─── Material provided ───
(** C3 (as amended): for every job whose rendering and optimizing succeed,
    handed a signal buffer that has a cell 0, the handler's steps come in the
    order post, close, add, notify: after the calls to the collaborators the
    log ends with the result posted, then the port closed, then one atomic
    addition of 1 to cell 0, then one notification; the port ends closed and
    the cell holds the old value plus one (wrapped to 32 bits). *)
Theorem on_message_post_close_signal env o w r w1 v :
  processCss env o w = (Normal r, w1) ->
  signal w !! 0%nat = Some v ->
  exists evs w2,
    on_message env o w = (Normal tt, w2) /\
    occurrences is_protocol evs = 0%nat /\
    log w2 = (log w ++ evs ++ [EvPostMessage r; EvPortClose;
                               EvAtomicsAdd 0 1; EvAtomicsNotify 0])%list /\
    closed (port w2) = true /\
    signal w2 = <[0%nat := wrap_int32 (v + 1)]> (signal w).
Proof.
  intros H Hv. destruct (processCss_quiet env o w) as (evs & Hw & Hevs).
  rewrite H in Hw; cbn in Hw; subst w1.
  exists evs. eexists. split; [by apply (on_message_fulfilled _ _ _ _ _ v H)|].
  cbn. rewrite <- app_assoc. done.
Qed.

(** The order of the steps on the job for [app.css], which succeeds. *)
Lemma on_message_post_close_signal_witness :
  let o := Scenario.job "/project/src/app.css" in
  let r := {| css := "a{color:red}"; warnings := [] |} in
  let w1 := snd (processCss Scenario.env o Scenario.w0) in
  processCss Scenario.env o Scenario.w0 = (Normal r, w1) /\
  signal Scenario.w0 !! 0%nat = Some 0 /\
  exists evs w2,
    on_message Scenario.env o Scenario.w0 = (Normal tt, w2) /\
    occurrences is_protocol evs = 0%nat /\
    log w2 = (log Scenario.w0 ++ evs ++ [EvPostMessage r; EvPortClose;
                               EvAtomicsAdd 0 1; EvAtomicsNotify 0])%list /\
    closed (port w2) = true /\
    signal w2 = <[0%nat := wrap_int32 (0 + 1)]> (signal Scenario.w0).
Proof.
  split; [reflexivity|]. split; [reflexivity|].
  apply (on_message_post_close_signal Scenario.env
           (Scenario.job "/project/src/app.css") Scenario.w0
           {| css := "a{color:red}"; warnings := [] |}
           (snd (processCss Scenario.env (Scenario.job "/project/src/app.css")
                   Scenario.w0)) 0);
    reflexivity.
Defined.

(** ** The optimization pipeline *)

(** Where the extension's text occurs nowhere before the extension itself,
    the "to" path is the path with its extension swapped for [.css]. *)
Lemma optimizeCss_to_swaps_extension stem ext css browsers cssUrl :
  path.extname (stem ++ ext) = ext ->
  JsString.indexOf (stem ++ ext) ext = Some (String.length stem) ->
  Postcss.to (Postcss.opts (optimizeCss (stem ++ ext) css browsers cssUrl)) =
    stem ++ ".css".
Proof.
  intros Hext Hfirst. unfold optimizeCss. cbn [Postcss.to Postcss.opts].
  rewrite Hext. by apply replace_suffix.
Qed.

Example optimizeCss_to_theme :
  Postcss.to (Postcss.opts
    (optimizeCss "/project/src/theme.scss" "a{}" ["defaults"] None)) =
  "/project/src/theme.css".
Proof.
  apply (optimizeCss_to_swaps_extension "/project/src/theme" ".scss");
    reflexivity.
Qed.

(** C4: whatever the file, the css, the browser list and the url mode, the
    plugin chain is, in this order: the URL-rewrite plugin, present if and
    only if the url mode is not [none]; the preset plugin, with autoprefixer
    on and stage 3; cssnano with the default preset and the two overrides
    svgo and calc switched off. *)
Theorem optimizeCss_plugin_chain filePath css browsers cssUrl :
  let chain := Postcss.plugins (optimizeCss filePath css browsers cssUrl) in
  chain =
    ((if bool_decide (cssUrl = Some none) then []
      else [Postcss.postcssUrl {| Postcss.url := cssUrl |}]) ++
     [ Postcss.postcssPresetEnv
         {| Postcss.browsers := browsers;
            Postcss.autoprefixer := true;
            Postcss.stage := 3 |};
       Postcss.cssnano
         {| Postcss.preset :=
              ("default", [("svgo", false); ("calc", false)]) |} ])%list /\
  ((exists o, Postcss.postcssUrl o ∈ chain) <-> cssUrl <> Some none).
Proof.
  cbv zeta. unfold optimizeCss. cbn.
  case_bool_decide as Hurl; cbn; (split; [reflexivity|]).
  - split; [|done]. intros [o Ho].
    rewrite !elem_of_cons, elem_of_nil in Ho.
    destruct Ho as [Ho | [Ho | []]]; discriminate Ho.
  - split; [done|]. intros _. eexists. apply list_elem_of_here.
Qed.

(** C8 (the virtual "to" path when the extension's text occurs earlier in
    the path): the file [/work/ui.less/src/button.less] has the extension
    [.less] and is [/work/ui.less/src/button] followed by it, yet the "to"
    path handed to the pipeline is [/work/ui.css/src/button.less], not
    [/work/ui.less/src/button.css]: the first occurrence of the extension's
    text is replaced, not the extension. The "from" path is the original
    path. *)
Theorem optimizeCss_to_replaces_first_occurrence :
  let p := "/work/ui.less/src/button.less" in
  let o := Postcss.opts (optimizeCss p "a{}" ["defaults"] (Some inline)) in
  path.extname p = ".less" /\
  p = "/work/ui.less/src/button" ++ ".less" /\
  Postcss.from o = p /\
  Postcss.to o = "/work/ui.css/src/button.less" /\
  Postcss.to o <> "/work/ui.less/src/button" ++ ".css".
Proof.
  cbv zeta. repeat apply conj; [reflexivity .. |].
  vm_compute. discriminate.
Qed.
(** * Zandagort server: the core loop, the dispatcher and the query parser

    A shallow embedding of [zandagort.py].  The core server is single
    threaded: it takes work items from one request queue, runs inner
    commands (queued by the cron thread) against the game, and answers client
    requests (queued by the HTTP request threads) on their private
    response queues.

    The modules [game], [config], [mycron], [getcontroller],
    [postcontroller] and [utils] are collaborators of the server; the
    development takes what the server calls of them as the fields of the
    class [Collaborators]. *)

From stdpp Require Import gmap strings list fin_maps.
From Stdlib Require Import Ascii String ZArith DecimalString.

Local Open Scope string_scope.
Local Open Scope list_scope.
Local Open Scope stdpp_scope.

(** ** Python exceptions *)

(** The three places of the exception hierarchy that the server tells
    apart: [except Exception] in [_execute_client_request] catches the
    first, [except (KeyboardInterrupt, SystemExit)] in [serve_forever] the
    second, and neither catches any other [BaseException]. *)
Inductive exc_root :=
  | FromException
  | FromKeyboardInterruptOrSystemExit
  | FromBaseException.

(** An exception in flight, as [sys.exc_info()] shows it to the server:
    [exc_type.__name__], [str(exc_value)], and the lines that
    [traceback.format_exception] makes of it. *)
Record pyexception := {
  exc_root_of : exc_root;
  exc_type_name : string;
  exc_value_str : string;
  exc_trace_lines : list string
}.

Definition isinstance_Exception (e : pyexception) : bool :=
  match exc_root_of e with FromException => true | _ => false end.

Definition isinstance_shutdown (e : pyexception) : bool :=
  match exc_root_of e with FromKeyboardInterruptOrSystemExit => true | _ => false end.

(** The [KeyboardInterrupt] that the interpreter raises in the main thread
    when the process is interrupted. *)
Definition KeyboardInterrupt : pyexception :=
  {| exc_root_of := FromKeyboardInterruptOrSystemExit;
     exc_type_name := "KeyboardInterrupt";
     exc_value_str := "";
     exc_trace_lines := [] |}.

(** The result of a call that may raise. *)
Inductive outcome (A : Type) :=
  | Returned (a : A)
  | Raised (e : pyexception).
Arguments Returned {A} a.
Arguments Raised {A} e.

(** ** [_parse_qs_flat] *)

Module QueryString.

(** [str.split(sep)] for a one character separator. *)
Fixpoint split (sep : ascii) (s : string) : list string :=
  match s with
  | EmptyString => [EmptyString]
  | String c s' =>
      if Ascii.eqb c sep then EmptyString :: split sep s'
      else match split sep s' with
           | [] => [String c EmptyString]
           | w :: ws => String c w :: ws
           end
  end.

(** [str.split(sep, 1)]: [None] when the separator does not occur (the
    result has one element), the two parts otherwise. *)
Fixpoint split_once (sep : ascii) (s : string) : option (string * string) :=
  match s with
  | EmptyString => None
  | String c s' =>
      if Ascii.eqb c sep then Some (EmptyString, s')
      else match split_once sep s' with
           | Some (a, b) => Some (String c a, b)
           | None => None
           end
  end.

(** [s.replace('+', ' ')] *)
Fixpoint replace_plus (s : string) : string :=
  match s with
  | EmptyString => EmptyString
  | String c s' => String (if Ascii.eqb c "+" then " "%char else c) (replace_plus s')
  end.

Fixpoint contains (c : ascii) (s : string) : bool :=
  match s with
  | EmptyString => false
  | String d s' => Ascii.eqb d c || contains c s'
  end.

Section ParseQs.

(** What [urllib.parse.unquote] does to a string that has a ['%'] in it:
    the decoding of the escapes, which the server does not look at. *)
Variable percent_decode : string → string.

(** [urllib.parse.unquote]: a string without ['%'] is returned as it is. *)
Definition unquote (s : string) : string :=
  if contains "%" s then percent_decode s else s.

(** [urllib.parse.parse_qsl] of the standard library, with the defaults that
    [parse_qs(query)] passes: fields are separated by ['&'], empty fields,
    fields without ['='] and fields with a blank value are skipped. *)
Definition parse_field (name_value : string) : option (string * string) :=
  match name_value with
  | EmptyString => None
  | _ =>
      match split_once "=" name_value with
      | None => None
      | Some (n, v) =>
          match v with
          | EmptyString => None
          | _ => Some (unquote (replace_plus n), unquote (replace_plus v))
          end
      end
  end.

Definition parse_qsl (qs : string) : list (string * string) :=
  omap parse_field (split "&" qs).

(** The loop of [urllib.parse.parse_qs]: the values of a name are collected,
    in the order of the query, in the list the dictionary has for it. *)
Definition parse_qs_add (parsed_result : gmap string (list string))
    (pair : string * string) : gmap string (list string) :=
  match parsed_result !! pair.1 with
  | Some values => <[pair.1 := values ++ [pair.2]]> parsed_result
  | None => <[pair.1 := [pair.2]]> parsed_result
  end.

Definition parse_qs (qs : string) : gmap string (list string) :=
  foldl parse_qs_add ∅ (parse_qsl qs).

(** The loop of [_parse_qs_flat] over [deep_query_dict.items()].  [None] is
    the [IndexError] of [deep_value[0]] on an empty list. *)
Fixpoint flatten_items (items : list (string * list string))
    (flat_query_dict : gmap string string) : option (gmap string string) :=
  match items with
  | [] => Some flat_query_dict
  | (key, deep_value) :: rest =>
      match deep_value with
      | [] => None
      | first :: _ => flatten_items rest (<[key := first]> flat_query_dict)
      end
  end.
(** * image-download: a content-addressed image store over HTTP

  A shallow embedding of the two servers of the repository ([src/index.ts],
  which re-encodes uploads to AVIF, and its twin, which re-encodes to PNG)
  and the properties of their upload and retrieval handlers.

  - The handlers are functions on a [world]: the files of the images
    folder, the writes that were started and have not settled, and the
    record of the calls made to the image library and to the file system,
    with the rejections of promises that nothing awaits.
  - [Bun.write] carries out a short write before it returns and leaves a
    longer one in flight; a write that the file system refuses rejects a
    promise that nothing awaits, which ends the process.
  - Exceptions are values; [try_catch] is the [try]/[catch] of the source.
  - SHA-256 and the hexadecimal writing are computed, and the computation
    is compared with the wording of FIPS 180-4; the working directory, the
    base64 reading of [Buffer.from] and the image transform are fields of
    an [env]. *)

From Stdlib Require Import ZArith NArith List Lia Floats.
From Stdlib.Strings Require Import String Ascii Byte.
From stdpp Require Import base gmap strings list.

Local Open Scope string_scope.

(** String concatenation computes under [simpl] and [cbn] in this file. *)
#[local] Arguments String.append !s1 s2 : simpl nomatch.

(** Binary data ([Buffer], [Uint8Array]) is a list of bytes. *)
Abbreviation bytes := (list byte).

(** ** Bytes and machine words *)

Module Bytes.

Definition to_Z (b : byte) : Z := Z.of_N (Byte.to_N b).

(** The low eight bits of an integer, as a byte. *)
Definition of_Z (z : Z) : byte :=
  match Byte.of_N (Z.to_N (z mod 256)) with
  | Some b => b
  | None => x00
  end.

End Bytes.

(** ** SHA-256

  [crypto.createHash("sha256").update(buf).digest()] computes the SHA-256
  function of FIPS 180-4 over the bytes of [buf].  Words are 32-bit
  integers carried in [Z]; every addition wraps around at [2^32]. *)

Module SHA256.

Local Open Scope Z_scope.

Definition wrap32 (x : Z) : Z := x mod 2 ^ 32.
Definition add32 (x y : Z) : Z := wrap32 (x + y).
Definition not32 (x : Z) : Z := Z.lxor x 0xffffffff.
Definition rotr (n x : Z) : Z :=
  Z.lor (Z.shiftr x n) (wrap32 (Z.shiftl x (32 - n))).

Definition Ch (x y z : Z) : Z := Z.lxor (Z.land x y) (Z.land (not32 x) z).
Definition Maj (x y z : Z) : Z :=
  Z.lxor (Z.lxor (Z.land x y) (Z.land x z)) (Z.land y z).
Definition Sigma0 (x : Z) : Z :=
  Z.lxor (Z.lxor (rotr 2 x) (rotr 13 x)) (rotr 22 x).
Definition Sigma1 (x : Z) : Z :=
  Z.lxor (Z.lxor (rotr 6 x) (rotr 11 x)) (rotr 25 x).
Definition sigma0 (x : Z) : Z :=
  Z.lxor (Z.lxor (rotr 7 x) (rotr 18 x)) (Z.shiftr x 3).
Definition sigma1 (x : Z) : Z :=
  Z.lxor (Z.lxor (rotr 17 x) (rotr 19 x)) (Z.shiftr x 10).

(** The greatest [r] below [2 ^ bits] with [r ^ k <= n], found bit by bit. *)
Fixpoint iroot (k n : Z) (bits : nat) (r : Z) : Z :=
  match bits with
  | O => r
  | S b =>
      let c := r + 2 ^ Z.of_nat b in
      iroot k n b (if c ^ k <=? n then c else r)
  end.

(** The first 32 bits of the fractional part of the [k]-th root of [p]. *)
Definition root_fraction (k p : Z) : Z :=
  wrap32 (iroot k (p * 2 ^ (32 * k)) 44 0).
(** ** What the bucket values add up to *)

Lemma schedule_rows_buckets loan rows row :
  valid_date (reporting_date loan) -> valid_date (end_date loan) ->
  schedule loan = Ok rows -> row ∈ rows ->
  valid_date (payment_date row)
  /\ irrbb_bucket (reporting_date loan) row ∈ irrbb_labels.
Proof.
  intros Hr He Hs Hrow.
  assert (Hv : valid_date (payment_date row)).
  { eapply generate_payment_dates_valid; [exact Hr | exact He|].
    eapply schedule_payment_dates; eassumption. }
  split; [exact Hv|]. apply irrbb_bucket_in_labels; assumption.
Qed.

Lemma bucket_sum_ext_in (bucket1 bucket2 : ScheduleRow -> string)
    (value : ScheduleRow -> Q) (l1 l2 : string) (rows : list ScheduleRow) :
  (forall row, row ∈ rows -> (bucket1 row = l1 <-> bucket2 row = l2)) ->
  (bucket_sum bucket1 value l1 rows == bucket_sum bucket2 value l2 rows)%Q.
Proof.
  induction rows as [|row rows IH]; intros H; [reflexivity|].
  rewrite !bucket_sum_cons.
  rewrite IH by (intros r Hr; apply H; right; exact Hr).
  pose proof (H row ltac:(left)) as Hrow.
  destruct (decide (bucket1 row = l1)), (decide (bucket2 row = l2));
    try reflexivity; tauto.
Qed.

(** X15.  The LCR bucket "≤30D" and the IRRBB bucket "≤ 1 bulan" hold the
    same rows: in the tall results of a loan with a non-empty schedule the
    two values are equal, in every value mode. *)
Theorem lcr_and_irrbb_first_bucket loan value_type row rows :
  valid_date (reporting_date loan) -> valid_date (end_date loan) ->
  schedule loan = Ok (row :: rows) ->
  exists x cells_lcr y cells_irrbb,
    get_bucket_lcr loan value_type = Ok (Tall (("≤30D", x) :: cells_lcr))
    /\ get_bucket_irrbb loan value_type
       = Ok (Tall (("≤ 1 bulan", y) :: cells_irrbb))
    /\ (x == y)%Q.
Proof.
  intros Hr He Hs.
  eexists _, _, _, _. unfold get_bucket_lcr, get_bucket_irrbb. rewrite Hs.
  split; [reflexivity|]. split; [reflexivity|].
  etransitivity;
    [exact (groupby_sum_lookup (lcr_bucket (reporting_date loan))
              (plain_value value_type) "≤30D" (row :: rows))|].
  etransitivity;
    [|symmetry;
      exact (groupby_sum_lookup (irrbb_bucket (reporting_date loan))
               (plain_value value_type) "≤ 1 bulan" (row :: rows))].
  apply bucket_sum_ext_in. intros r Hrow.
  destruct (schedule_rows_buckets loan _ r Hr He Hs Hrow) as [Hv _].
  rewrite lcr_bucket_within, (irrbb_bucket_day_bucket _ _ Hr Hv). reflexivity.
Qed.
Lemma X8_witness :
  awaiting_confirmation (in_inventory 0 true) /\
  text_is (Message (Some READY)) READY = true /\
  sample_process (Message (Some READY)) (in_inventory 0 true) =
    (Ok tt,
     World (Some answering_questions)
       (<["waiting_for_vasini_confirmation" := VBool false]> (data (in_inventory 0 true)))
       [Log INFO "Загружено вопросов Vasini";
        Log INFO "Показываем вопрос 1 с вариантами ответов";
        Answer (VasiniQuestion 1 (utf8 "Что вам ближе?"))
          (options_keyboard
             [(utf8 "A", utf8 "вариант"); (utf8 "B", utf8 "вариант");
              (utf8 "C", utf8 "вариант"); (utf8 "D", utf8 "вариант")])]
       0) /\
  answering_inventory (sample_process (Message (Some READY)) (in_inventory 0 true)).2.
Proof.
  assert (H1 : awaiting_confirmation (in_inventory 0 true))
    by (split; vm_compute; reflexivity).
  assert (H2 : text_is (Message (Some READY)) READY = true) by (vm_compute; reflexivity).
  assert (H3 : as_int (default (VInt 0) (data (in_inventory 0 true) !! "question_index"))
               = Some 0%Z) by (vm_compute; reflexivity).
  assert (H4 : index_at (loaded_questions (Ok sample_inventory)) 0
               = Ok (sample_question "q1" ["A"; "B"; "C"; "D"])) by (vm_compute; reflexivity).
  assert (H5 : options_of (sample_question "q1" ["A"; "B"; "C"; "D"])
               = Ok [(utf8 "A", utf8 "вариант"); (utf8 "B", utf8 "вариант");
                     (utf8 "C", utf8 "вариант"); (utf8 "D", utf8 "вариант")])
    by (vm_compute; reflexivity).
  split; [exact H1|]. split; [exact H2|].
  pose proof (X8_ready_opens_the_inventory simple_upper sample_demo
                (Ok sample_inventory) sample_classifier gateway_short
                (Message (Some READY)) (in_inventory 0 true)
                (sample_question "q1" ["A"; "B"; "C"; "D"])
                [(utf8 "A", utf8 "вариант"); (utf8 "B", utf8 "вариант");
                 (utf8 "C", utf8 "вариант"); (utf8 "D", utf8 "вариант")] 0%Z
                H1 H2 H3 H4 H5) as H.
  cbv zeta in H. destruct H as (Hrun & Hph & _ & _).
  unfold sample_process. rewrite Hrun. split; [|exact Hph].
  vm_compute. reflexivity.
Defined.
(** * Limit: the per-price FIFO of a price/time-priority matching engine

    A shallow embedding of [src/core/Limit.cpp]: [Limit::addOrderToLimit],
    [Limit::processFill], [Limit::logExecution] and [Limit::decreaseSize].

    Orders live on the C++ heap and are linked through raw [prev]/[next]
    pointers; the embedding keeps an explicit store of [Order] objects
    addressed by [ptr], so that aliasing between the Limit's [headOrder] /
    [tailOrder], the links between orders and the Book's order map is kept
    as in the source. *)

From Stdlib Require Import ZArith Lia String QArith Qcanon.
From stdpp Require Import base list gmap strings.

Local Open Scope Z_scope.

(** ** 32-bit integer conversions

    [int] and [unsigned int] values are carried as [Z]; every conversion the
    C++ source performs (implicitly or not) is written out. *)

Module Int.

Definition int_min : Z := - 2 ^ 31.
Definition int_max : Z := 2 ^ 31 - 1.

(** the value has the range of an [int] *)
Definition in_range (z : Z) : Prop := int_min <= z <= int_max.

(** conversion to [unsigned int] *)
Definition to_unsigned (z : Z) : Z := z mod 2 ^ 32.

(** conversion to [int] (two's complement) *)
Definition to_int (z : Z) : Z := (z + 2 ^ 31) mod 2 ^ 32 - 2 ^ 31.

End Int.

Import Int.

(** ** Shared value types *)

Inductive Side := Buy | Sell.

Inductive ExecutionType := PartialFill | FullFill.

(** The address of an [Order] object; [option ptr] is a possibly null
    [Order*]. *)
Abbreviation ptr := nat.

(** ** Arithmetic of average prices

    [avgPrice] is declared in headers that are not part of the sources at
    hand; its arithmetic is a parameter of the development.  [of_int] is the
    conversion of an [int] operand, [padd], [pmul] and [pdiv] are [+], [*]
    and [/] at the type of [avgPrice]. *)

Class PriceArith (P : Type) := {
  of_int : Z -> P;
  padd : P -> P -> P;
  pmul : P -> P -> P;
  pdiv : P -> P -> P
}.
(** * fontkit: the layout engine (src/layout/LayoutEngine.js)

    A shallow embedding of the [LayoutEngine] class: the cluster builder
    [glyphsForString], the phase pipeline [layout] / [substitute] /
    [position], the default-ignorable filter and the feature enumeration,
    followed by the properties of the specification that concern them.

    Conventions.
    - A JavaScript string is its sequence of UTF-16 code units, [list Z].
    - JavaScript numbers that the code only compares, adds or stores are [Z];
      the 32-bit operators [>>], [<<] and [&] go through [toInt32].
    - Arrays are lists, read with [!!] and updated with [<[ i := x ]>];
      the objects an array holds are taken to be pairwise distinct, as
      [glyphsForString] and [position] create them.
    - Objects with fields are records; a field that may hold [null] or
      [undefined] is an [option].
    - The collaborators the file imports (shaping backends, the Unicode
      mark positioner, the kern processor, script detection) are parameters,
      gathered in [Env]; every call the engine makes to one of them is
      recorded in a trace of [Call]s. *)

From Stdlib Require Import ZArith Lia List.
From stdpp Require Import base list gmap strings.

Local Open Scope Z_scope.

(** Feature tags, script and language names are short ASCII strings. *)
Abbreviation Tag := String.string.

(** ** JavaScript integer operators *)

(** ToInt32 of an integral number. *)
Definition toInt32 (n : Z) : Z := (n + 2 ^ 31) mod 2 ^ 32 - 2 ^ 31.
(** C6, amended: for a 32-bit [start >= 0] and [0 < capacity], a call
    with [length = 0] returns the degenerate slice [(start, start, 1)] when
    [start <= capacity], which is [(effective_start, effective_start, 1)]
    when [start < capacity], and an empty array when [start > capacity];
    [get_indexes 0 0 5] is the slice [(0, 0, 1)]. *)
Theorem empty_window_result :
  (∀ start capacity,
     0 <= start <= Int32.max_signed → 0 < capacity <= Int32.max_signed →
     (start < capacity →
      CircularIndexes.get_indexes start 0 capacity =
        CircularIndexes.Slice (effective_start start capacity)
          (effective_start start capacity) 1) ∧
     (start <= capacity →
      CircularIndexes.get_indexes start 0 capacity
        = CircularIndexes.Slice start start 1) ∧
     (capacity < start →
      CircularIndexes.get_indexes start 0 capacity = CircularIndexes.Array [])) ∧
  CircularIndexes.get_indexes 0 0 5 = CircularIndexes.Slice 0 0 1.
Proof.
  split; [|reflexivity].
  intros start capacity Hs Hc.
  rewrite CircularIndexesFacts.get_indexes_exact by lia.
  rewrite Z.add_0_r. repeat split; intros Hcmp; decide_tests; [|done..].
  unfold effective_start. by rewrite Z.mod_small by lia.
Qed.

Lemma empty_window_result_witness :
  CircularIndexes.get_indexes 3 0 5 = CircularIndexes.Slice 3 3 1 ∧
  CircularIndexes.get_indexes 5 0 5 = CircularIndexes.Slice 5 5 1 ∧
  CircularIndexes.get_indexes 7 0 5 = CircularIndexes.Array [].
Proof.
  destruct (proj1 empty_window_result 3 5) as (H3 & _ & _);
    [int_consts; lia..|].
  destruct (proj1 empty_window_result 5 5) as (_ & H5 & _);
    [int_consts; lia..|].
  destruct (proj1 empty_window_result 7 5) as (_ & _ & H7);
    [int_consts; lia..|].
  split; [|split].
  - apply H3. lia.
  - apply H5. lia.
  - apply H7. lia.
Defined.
───
**Assignment:** Determine the number of lines in the data that include the string "carried". Only that number belongs in the answer.

**Answer to this exercise:** 2